> **WHAT TO DO**:
Write out exactly the lines of the entries below from the one holding "as (f & E & _ & Hs & _ & _ & _ & Hk)." to the one holding "sent), true) ∧", inclusive, and leave out all other lines.

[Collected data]
(* ===== verification/RequestWitnesses.v ===== *)
(** * Concrete instances: the request path

    Every property with a hypothesis of the components a request passes on its
    way to a backend and back, applied to concrete data. *)
From S2P Require Import Prelude Json Node Balancer Config PromptCache Reprompt.
From S2P Require Import Synthesis Merge Augment Anthropic Wire Http Decode Rewrite Prog Handler HandlerFacts HandlerWorld.
From S2P Require Import Witnesses.

(** * Reprompting *)
Definition w_conversation : list (str * Value) :=
  [kv "stream" (VBool true); kv "model" (vstr "m");
   kv "messages" (VArray [VObject [kv "role" (vstr "user"); kv "content" (vstr "go")]])].
Definition w_stop (text : String.string) : Value :=
  VObject [kv "choices" (VArray [VObject [kv "finish_reason" (vstr "stop");
    kv "message" (VObject [kv "role" (vstr "assistant"); kv "content" (VString (lit text))])]])].
Definition w_engine : RepromptEngine := mkEngine (lit "old") (Some (lit "p")) true 3 1000 [] false true.
Definition w_view : str → FileView := λ _, mkView (Ok (Some 2%Z)) (Ok (lit "Continue.")).
(** The backend stops once more, then fails. *)
Definition w_send (attempt : nat) (_ : Value) : FollowUp :=
  match attempt with 0 => Answer (w_stop "Second.") | _ => RequestFailed end.

Lemma w_idle_ok : counters_ok w_idle.
Proof. repeat constructor; simpl; unfold usize_max; lia. Qed.

Lemma reprompt_keeps_text_witness :
  ∃ r totals', maybe_reprompt w_view 0 (λ _, 0%Z) w_send w_engine (w_stop "First.") (VObject w_conversation) 0
      ∅ (mkTotals 0 0 0) w_idle =
      Some (r, set_prompt (lit "Continue.") w_engine,
            {[lit "p" := mkCache (lit "Continue.") (Some 2%Z)]}, totals', w_idle) ∧
    content_of r = Some (VString (join_blank [lit "First."; lit "Second."])).
Proof.
  destruct (reprompt_keeps_text w_view 0 (λ _, 0%Z) w_send w_engine (w_stop "First.") (VObject w_conversation) 0
    ∅ (mkTotals 0 0 0) w_idle eq_refl eq_refl (mk_is_Some _ _ eq_refl) ltac:(simpl; lia)
    w_idle_ok) as (_ & r & totals' & E & _ & Hc).
  exists r, totals'. split; [exact E|]. by apply Hc.
Defined.

Lemma follow_up_extends_witness :
  ∃ f, build_follow_up (lit "Continue.") (VObject w_conversation) (w_stop "First.") (w_node 0 true 0) = Some (Some f) ∧
    get f (lit "stream") = Some (VBool false) ∧ get f (lit "model") = Some (vstr "m").
Proof.
  destruct (follow_up_extends (lit "Continue.") w_conversation (w_stop "First.") (w_node 0 true 0))
    as (f & E & _ & Hs & _ & _ & _ & Hk).
  { vm_decide. }
  exists f. split; [exact E|]. split; [exact Hs|]. rewrite Hk; [done|].
  unfold overridden. intros [?|[?|[?|[[? [? ?]]|[? [? ?]]]]]]; done.
Defined.

Lemma resolve_prompt_current_witness :
  (resolve_prompt w_view w_engine ∅).1.1 = lit "Continue.".
Proof.
  pose proof (resolve_prompt_current (λ _, lit "Continue.") w_view w_engine ∅ (lit "p") 2) as H.
  destruct (resolve_prompt w_view w_engine ∅) as [[p e'] st]. apply H; try done.
  - exists 2%Z. done.
  - by intros [? ?].
Defined.

(** * Rewriting *)
Definition w_body : str := lit "body".
Definition w_parsed : Serde := w_serde [(w_body, VObject w_conversation)].

Lemma backend_sees_witness :
  ∃ sent, apply_backend_overrides_bytes (H := w_parsed) w_body (w_node 0 true 0) true (lit "/v1/chat/completions")
    = Some (to_string (Serde := w_parsed) (VObject sent), true) ∧
    map_get (lit "stream_options") sent = Some (VObject [kv "include_usage" (VBool true)]).
Proof.
  destruct (backend_sees (H := w_parsed) w_conversation w_body (w_node 0 true 0) true (lit "/v1/chat/completions"))
    as (sent & E & _ & Hs & _).
  - vm_decide.
  - by vm_compute.
  - by vm_compute.
  - exists sent. split; [exact E|]. exact Hs.
Defined.

(** * Anthropic *)
Definition w_anthropic : AnthropicMessage :=
  mkMessage (lit "msg") (lit "message") (lit "assistant")
    [BThinking (lit "hm") (Some (lit "sig")); BText (lit "Hello"); BToolUse (lit "t1") (lit "bash") (VObject [])]
    (lit "m") None None (mkUsage 5 7).

Lemma anthropic_stream_merges_back_witness :
  merge_anthropic_events (as_events (synthesize_anthropic_chunks (H := w_parsed) w_anthropic 2)) =
    Some (merged_message w_anthropic (vstr "tool_use") 7
      (merged_block (H := w_parsed) <$> am_content w_anthropic)).
Proof.
  destruct (anthropic_stream_merges_back (H := w_parsed) w_anthropic 2) as [E _]; [simpl; lia|exact E].
Defined.

(** * Handling *)
#[local] Instance w_deps : Deps := {|
  deps_serde := w_parsed;
  deps_text := {| to_str := Some |};
  deps_codecs := {| gzip b := (b, None); zlib b := (b, None); raw_deflate b := (b, None);
                    brotli b := (b, None); zstd b := Ok (b, None) |};
  deps_wire := {| f32_round := Some; hash_order l := l |};
  debug_model _ := [];
|}.

Definition w_proxy : Proxy :=
  mkProxy w_config FixTypes.registry_new false false true false false false (λ _, w_node 0 true 0).
Definition w_post : Request := mkRequest (lit "POST") (lit "/v1/chat/completions") None [].

(** A request arrives, counts itself, has its body read and claims node 0. *)
Lemma w_to_busy :
  ∃ w, rtc (step w_proxy) (idle_world 2 w_idle) w ∧ length (threads w) = 1 ∧
    total (λ t, claims_on 0 (guards_of t)) (threads w) = 1%Z ∧ length (nodes w) = 2.
Proof.
  eexists. split; [|split; [|split]].
  - eapply rtc_l; [apply (step_arrive w_proxy w_post)|].
    eapply rtc_l; [eapply (step_event w_proxy 0 unit (GaugeAdd 1) _ _ tt); reflexivity|].
    eapply rtc_l; [eapply (step_event w_proxy 0 _ (ReadBody _) _ _ (Ok w_body)); reflexivity|].
    apply rtc_once.
    eapply (step_event w_proxy 0 _ (Select (Some (lit "m"))) _ _ (Ok (from_claimed 0))); [reflexivity|].
    exists [0; 1], [w_node 1 true 0; w_node 0 true 0]. split; [repeat constructor; simpl; lia|].
    split; [|reflexivity]. split_and!; [set_solver|done|reflexivity].
  - reflexivity.
  - reflexivity.
  - reflexivity.
Qed.

Lemma proxy_balanced_witness :
  ∃ w, balanced 2 w ∧ active_requests (nodes w !!! 0) = 1%Z.
Proof.
  destruct w_to_busy as (w & Hw & Hl & Hc & Hn).
  destruct (proxy_balanced w_proxy 2 w_idle w ltac:(lia) w_idle_zero Hw) as (Hb & _ & _);
    [rewrite Hl; unfold usize_max; lia|].
  exists w. split; [exact Hb|]. destruct Hb as (_ & _ & _ & Ha). rewrite Ha by (rewrite Hn; lia). exact Hc.
Defined.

> **SOLUTION**:
    as (f & E & _ & Hs & _ & _ & _ & Hk).
  { vm_decide. }
  exists f. split; [exact E|]. split; [exact Hs|]. rewrite Hk; [done|].
  unfold overridden. intros [?|[?|[?|[[? [? ?]]|[? [? ?]]]]]]; done.
Defined.

Lemma resolve_prompt_current_witness :
  (resolve_prompt w_view w_engine ∅).1.1 = lit "Continue.".
Proof.
  pose proof (resolve_prompt_current (λ _, lit "Continue.") w_view w_engine ∅ (lit "p") 2) as H.
  destruct (resolve_prompt w_view w_engine ∅) as [[p e'] st]. apply H; try done.
  - exists 2%Z. done.
  - by intros [? ?].
Defined.

(** * Rewriting *)
Definition w_body : str := lit "body".
Definition w_parsed : Serde := w_serde [(w_body, VObject w_conversation)].

Lemma backend_sees_witness :
  ∃ sent, apply_backend_overrides_bytes (H := w_parsed) w_body (w_node 0 true 0) true (lit "/v1/chat/completions")
    = Some (to_string (Serde := w_parsed) (VObject sent), true) ∧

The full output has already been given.